The analysis of single facial details obtained by the face-crop experiment, resulted consistent for CLS and KS (eyes, nose and mouth), OS (eyes and mouth) and RTS (nose and mouth), in the comparison between affected and unaffected cohorts (Fig. 3a–e). In particular, the distinctive orbital region of CLS, OS and KS was differentiated by unaffected individuals, as demonstrated by binary analysis (Fig. 3a). Relatively to controls comparison, mildly inferior values than CLS, OS and KDVS, were unexpectedly registered for the nose analysis in RTS, while high values were recorded for KDVS, whose nasal region is defined by characteristic tubular or pear-shaped nose and bulbous nasal tip. A minor sensibility in the recognition of some distinctive facial details, such as the nose in RTS, could be related to the quality or framing of the chosen image.

In conclusion, this study represented the first dysmorphology computer-assisted analysis of the subgroup of chromatinopathies due to mutations of the histones remodelers, which are frequently encountered in clinical genetics practice. Our first multiclass experiment, revealed a remarkable capacity of the DeepGestalt technology of recognize and differentiate the analyzed syndromes in terms of high AUC and low p-values, suggesting a reliability of the platform. Similar considerations can be applied to the second experiment, the face-crop analysis, which revealed the single facial details of the considered syndromes, according to their phenotypic characteristics. Interestingly, all syndromes obtained high values for the upper and global face analysis, corroborating that this group of syndromes is characterized by an unusual face. Furthermore, optimal results were obtained especially for CLS, KS and OS in affected and unaffected cohorts comparison, indicating their marked dysmorphic features, including respectively coarse face, Kabuki-mask resemblance and typical association of blepharophimosis, blepharoptosis and epicanthus. The single facial details such as the nasal area resulted in being an important clinical clue, especially for KDVS and RTS, as predictable, while KLEFS1 appeared to have more dysmorphic signs in the nasal and ocular areas than in the mouth region (Fig. 3). In addition, the bottom half of the face seemed to be a significative clinical clue in KDVS (Fig. 3). Interestingly, it seemed that most of dysmorphisms was localized in orbital and labial region, suggesting to clinical geneticists a careful observation of this facial area. Then we could speculate that mutations of Chromatin-Marking System (CMS) could alter the development of these two facial districts during embryogenesis. This could represent an interesting aspect for further investigate in future studies.
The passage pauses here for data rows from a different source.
Lemma decodeAckFrame_ok header params m t back l :
  valid back -> end_ back <= QuicInteger.kEightByteLimit -> descending (start back) l -> zlen l < 2 ^ 61 ->
  0 <= meta_ackDelay m <= QuicInteger.kEightByteLimit -> ackDelayExponent m = exponent_of header params -> 0 <= ackDelayExponent m < 64 ->
  reads (decodeAckFrame header params t) (ack_bytes m back l)
    (mkAck (end_ back) (received_delay m) (to_block <$> back :: l) t None None [] 0 0 0).
Proof.
  intros [Hv _] Hb Hd Hl Hdel He He64. unfold decodeAckFrame, ack_bytes.
  assert (Hs : 0 <= Z.shiftr (meta_ackDelay m) (ackDelayExponent m) <= meta_ackDelay m).
  { rewrite Z.shiftr_div_pow2 by lia. pose proof (Z.pow_pos_nonneg 2 (ackDelayExponent m) ltac:(lia) ltac:(lia)).
    split; [apply Z.div_pos; lia|]. apply Z.div_le_upper_bound; nia. }
  eapply reads_bind; [apply reads_integer; unfold fits; lia|]. eapply reads_bind; [apply reads_integer; unfold fits; lia|].
  eapply reads_bind; [apply reads_integer, fits_small; unfold zlen in *; lia|]. eapply reads_bind; [apply reads_integer; unfold fits; lia|].
  eapply reads_bind_nil.
  { unfold nextAckedPacketLen. destruct (Z.ltb_spec (end_ back) (end_ back - start back)); [lia|]. apply reads_ret. }
  fold (exponent_of header params). rewrite <- He. eapply reads_bind_nil; [apply reads_delay; [done|]; unfold QuicInteger.kEightByteLimit, INT64_MAX in *; lia|].
  fold (received_delay m). replace (end_ back - (end_ back - start back)) with (start back) by lia.
  split; [apply blocks_bytes_ok; [done|lia]|]. intros rest Hr. rewrite (pbind_ok _ _ _ (S (length (blocks_bytes (start back) l ++ rest))) (blocks_bytes (start back) l ++ rest)) by done.
  rewrite (pbind_ok _ _ _ (to_block <$> back :: l) rest); [done|].
  pose proof (readAckBlocks_ok l (S (length (blocks_bytes (start back) l ++ rest))) (start back) 0 [mkBlock (start back) (end_ back)] rest) as Hread.
  rewrite Z.add_0_l in Hread. apply Hread; [done|lia| |done].
  pose proof (blocks_bytes_length l (start back) Hd ltac:(lia)). rewrite length_app. lia.
Qed.

Definition is_ack (t : Z) : Prop := t = FrameType.ACK \/ t = FrameType.ACK_ECN.

Definition ecn_bytes (m : WriteAckFrameMetaData) (t : Z) : list Z :=
  if t =? FrameType.ACK_ECN then
    int_bytes (ecnECT0CountReceived (ackState m)) ++ int_bytes (ecnECT1CountReceived (ackState m)) ++ int_bytes (ecnCECountReceived (ackState m))
  else [].

Definition written_ack (m : WriteAckFrameMetaData) (t : Z) (blocks : list Interval) : WriteAck :=
  if t =? FrameType.ACK_ECN then
    mkWriteAck blocks (meta_ackDelay m) t (ecnECT0CountReceived (ackState m)) (ecnECT1CountReceived (ackState m)) (ecnCECountReceived (ackState m))
      None None []
  else mkWriteAck blocks (meta_ackDelay m) t 0 0 0 None None [].

Lemma fits_u32 v : is_u32 v -> fits v.
Proof. intros H. apply fits_small. unfold_ints. lia. Qed.

Lemma ack_reads header params m t back l :
  is_ack t -> ack_ok header params m -> valid back -> end_ back <= QuicInteger.kEightByteLimit -> descending (start back) l -> zlen l < 2 ^ 61 ->
  frame_reads header params (int_bytes t ++ ack_bytes m back l ++ ecn_bytes m t) (ReadAckFrame (received_ack m (written_ack m t (back :: l)))).
Proof.
  intros Ht (_ & _ & _ & Hdel & He & He64 & H0 & H1 & H2) Hv Hb Hd Hl. pose proof (decodeAckFrame_ok header params m FrameType.ACK back l Hv Hb Hd Hl Hdel He He64) as Hr.
  destruct Ht as [-> | ->].
  - eapply parseFrame_reads; [apply fits_small; by vm_compute|done|reflexivity| |reflexivity].
    unfold ecn_bytes. cbn [Z.eqb]. change (FrameType.ACK =? FrameType.ACK_ECN) with false. rewrite app_nil_r. eapply reads_last; [exact Hr|apply reads_ret].
  - eapply parseFrame_reads; [apply fits_small; by vm_compute|done|reflexivity| |reflexivity].
    unfold ecn_bytes. change (FrameType.ACK_ECN =? FrameType.ACK_ECN) with true. cbv iota.
    eapply reads_last; [|apply reads_ret]. unfold decodeAckFrameWithECN. eapply reads_bind; [exact Hr|].
    eapply reads_bind; [apply reads_try; by apply fits_u32|]. eapply reads_bind; [apply reads_try; by apply fits_u32|].
    eapply reads_last; [apply reads_try; by apply fits_u32|]. rewrite !u32_id by done. apply reads_ret.
Qed.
Concluding, our study could suggest to clinicians to utilize the computer-assisted facial analysis in confirming a diagnostic suspect for syndromic diseases, such as chromatinopathies, which result to be defined by distinctive abnormal craniofacial contour. However, the diagnostic limits of informatics systems, strictly linked to some technical variables (framing or quality of the analyzed image for example) or to other factors related to patients (age or ethnicity), must be considered. We hope that these technologies will reach in the near future a greater reliability, to more support clinical activity.